DATA LISTING section start

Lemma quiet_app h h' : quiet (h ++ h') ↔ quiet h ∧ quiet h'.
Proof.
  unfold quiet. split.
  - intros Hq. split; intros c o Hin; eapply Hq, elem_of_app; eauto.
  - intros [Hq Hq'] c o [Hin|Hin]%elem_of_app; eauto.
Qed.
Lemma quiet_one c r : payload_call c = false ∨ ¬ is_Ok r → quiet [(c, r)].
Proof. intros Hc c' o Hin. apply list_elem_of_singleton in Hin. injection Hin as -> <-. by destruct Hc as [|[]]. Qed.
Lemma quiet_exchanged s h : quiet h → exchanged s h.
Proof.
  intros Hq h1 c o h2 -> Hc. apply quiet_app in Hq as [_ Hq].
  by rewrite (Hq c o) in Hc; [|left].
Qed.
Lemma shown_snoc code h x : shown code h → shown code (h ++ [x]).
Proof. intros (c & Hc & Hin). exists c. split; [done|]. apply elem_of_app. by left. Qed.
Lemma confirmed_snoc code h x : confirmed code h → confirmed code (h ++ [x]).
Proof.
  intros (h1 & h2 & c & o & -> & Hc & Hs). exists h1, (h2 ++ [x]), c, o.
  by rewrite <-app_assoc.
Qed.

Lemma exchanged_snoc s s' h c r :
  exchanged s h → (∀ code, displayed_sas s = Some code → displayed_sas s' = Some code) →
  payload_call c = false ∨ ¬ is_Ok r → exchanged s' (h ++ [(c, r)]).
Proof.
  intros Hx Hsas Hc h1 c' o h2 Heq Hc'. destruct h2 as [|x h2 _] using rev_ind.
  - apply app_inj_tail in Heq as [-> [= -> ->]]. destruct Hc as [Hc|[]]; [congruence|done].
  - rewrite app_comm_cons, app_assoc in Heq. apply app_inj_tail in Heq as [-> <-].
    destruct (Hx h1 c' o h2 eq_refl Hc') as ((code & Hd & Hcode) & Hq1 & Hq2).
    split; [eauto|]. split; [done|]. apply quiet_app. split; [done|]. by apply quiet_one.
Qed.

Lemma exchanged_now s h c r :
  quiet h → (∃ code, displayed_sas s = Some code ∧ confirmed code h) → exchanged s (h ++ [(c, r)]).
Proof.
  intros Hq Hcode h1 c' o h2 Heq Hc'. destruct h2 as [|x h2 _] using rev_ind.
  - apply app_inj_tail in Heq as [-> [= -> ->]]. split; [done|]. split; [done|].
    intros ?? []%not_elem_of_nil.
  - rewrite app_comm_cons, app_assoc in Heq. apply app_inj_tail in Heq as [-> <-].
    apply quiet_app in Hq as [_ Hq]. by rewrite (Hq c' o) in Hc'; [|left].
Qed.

DATA LISTING section end

• TASK DETAILS
Only the lines from the one with "intros Hx Hsas" through the final line above belong in the answer, each reproduced word for word.

• RESULT FOR THIS TASK
  intros Hx Hsas Hc h1 c' o h2 Heq Hc'. destruct h2 as [|x h2 _] using rev_ind.
  - apply app_inj_tail in Heq as [-> [= -> ->]]. destruct Hc as [Hc|[]]; [congruence|done].
  - rewrite app_comm_cons, app_assoc in Heq. apply app_inj_tail in Heq as [-> <-].
    destruct (Hx h1 c' o h2 eq_refl Hc') as ((code & Hd & Hcode) & Hq1 & Hq2).
    split; [eauto|]. split; [done|]. apply quiet_app. split; [done|]. by apply quiet_one.
Qed.

Lemma exchanged_now s h c r :
  quiet h → (∃ code, displayed_sas s = Some code ∧ confirmed code h) → exchanged s (h ++ [(c, r)]).
Proof.
  intros Hq Hcode h1 c' o h2 Heq Hc'. destruct h2 as [|x h2 _] using rev_ind.
  - apply app_inj_tail in Heq as [-> [= -> ->]]. split; [done|]. split; [done|].
    intros ?? []%not_elem_of_nil.
  - rewrite app_comm_cons, app_assoc in Heq. apply app_inj_tail in Heq as [-> <-].
    apply quiet_app in Hq as [_ Hq]. by rewrite (Hq c' o) in Hc'; [|left].
Qed.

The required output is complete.